**Requirement**
Repeat the full listing, word for word.

**Provided records**
────────────────────
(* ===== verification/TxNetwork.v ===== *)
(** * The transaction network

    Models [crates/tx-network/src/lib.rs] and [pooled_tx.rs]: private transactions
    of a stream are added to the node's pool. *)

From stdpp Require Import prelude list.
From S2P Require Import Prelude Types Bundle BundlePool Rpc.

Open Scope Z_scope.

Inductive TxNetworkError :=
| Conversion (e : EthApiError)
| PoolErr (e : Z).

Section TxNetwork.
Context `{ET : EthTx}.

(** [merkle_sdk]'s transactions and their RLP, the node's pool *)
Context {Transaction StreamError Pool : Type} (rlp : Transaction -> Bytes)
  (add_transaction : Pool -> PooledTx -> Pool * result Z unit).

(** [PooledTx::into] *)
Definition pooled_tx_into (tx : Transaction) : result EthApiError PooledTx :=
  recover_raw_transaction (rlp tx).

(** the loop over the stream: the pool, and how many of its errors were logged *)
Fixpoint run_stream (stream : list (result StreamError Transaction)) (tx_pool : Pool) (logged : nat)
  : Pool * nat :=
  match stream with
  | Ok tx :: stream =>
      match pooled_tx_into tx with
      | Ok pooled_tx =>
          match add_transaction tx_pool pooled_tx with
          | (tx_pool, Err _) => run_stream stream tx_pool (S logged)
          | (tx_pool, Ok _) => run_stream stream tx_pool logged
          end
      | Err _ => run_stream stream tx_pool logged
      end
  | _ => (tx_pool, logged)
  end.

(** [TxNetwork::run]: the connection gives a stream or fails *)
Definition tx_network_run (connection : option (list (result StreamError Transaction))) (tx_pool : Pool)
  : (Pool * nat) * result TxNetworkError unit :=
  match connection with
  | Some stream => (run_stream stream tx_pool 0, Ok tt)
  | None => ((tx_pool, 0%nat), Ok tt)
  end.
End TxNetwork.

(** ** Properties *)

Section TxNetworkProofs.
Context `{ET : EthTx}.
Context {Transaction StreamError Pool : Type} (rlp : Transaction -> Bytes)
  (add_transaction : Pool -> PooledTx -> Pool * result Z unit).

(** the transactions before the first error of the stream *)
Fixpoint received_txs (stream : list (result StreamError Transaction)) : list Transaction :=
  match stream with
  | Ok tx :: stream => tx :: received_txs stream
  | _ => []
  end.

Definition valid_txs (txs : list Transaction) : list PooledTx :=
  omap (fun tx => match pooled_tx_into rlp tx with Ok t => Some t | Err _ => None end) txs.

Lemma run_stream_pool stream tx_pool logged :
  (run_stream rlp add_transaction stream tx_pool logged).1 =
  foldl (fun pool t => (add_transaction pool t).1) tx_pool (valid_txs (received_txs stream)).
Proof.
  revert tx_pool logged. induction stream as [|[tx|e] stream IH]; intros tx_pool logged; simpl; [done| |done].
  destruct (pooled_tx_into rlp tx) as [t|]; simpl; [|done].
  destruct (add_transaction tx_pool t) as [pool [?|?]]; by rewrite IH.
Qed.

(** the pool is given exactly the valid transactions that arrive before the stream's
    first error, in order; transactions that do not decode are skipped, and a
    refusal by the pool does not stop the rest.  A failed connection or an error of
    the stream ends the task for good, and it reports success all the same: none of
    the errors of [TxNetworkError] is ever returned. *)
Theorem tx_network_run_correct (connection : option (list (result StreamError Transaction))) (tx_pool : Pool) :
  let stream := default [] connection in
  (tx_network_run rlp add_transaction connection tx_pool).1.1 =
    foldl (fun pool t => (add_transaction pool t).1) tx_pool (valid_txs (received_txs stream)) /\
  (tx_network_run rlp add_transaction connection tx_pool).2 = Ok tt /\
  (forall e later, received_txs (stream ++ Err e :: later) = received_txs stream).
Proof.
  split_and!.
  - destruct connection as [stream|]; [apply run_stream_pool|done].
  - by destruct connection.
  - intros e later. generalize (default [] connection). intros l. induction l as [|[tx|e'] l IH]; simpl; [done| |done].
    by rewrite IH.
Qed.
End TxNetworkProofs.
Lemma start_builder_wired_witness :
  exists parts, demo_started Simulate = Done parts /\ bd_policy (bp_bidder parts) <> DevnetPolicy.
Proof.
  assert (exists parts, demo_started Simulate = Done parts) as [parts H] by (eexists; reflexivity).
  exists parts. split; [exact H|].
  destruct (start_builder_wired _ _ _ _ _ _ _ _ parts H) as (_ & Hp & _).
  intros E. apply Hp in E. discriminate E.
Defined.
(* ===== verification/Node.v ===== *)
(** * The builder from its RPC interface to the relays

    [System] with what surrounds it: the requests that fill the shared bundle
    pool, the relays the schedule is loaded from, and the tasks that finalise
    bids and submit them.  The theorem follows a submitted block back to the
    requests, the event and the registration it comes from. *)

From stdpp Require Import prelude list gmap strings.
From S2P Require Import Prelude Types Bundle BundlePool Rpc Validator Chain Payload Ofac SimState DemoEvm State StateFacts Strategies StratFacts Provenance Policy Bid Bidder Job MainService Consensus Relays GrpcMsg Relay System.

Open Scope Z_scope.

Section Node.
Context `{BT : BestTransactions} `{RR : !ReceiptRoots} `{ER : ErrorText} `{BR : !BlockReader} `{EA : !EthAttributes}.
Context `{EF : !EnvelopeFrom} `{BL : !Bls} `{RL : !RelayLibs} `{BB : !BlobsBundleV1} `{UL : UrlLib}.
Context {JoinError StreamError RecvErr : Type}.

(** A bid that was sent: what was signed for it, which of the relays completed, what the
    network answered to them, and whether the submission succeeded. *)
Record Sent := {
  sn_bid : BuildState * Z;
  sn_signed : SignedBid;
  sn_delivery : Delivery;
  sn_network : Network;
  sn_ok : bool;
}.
────────────────────
**Written reply**
(* ===== verification/TxNetwork.v ===== *)
(** * The transaction network

    Models [crates/tx-network/src/lib.rs] and [pooled_tx.rs]: private transactions
    of a stream are added to the node's pool. *)

From stdpp Require Import prelude list.
From S2P Require Import Prelude Types Bundle BundlePool Rpc.

Open Scope Z_scope.

Inductive TxNetworkError :=
| Conversion (e : EthApiError)
| PoolErr (e : Z).

Section TxNetwork.
Context `{ET : EthTx}.

(** [merkle_sdk]'s transactions and their RLP, the node's pool *)
Context {Transaction StreamError Pool : Type} (rlp : Transaction -> Bytes)
  (add_transaction : Pool -> PooledTx -> Pool * result Z unit).

(** [PooledTx::into] *)
Definition pooled_tx_into (tx : Transaction) : result EthApiError PooledTx :=
  recover_raw_transaction (rlp tx).

(** the loop over the stream: the pool, and how many of its errors were logged *)
Fixpoint run_stream (stream : list (result StreamError Transaction)) (tx_pool : Pool) (logged : nat)
  : Pool * nat :=
  match stream with
  | Ok tx :: stream =>
      match pooled_tx_into tx with
      | Ok pooled_tx =>
          match add_transaction tx_pool pooled_tx with
          | (tx_pool, Err _) => run_stream stream tx_pool (S logged)
          | (tx_pool, Ok _) => run_stream stream tx_pool logged
          end
      | Err _ => run_stream stream tx_pool logged
      end
  | _ => (tx_pool, logged)
  end.

(** [TxNetwork::run]: the connection gives a stream or fails *)
Definition tx_network_run (connection : option (list (result StreamError Transaction))) (tx_pool : Pool)
  : (Pool * nat) * result TxNetworkError unit :=
  match connection with
  | Some stream => (run_stream stream tx_pool 0, Ok tt)
  | None => ((tx_pool, 0%nat), Ok tt)
  end.
End TxNetwork.

(** ** Properties *)

Section TxNetworkProofs.
Context `{ET : EthTx}.
Context {Transaction StreamError Pool : Type} (rlp : Transaction -> Bytes)
  (add_transaction : Pool -> PooledTx -> Pool * result Z unit).

(** the transactions before the first error of the stream *)
Fixpoint received_txs (stream : list (result StreamError Transaction)) : list Transaction :=
  match stream with
  | Ok tx :: stream => tx :: received_txs stream
  | _ => []
  end.

Definition valid_txs (txs : list Transaction) : list PooledTx :=
  omap (fun tx => match pooled_tx_into rlp tx with Ok t => Some t | Err _ => None end) txs.

Lemma run_stream_pool stream tx_pool logged :
  (run_stream rlp add_transaction stream tx_pool logged).1 =
  foldl (fun pool t => (add_transaction pool t).1) tx_pool (valid_txs (received_txs stream)).
Proof.
  revert tx_pool logged. induction stream as [|[tx|e] stream IH]; intros tx_pool logged; simpl; [done| |done].
  destruct (pooled_tx_into rlp tx) as [t|]; simpl; [|done].
  destruct (add_transaction tx_pool t) as [pool [?|?]]; by rewrite IH.
Qed.

(** the pool is given exactly the valid transactions that arrive before the stream's
    first error, in order; transactions that do not decode are skipped, and a
    refusal by the pool does not stop the rest.  A failed connection or an error of
    the stream ends the task for good, and it reports success all the same: none of
    the errors of [TxNetworkError] is ever returned. *)
Theorem tx_network_run_correct (connection : option (list (result StreamError Transaction))) (tx_pool : Pool) :
  let stream := default [] connection in
  (tx_network_run rlp add_transaction connection tx_pool).1.1 =
    foldl (fun pool t => (add_transaction pool t).1) tx_pool (valid_txs (received_txs stream)) /\
  (tx_network_run rlp add_transaction connection tx_pool).2 = Ok tt /\
  (forall e later, received_txs (stream ++ Err e :: later) = received_txs stream).
Proof.
  split_and!.
  - destruct connection as [stream|]; [apply run_stream_pool|done].
  - by destruct connection.
  - intros e later. generalize (default [] connection). intros l. induction l as [|[tx|e'] l IH]; simpl; [done| |done].
    by rewrite IH.
Qed.
End TxNetworkProofs.
Lemma start_builder_wired_witness :
  exists parts, demo_started Simulate = Done parts /\ bd_policy (bp_bidder parts) <> DevnetPolicy.
Proof.
  assert (exists parts, demo_started Simulate = Done parts) as [parts H] by (eexists; reflexivity).
  exists parts. split; [exact H|].
  destruct (start_builder_wired _ _ _ _ _ _ _ _ parts H) as (_ & Hp & _).
  intros E. apply Hp in E. discriminate E.
Defined.
(* ===== verification/Node.v ===== *)
(** * The builder from its RPC interface to the relays

    [System] with what surrounds it: the requests that fill the shared bundle
    pool, the relays the schedule is loaded from, and the tasks that finalise
    bids and submit them.  The theorem follows a submitted block back to the
    requests, the event and the registration it comes from. *)

From stdpp Require Import prelude list gmap strings.
From S2P Require Import Prelude Types Bundle BundlePool Rpc Validator Chain Payload Ofac SimState DemoEvm State StateFacts Strategies StratFacts Provenance Policy Bid Bidder Job MainService Consensus Relays GrpcMsg Relay System.

Open Scope Z_scope.

Section Node.
Context `{BT : BestTransactions} `{RR : !ReceiptRoots} `{ER : ErrorText} `{BR : !BlockReader} `{EA : !EthAttributes}.
Context `{EF : !EnvelopeFrom} `{BL : !Bls} `{RL : !RelayLibs} `{BB : !BlobsBundleV1} `{UL : UrlLib}.
Context {JoinError StreamError RecvErr : Type}.

(** A bid that was sent: what was signed for it, which of the relays completed, what the
    network answered to them, and whether the submission succeeded. *)
Record Sent := {
  sn_bid : BuildState * Z;
  sn_signed : SignedBid;
  sn_delivery : Delivery;
  sn_network : Network;
  sn_ok : bool;
}.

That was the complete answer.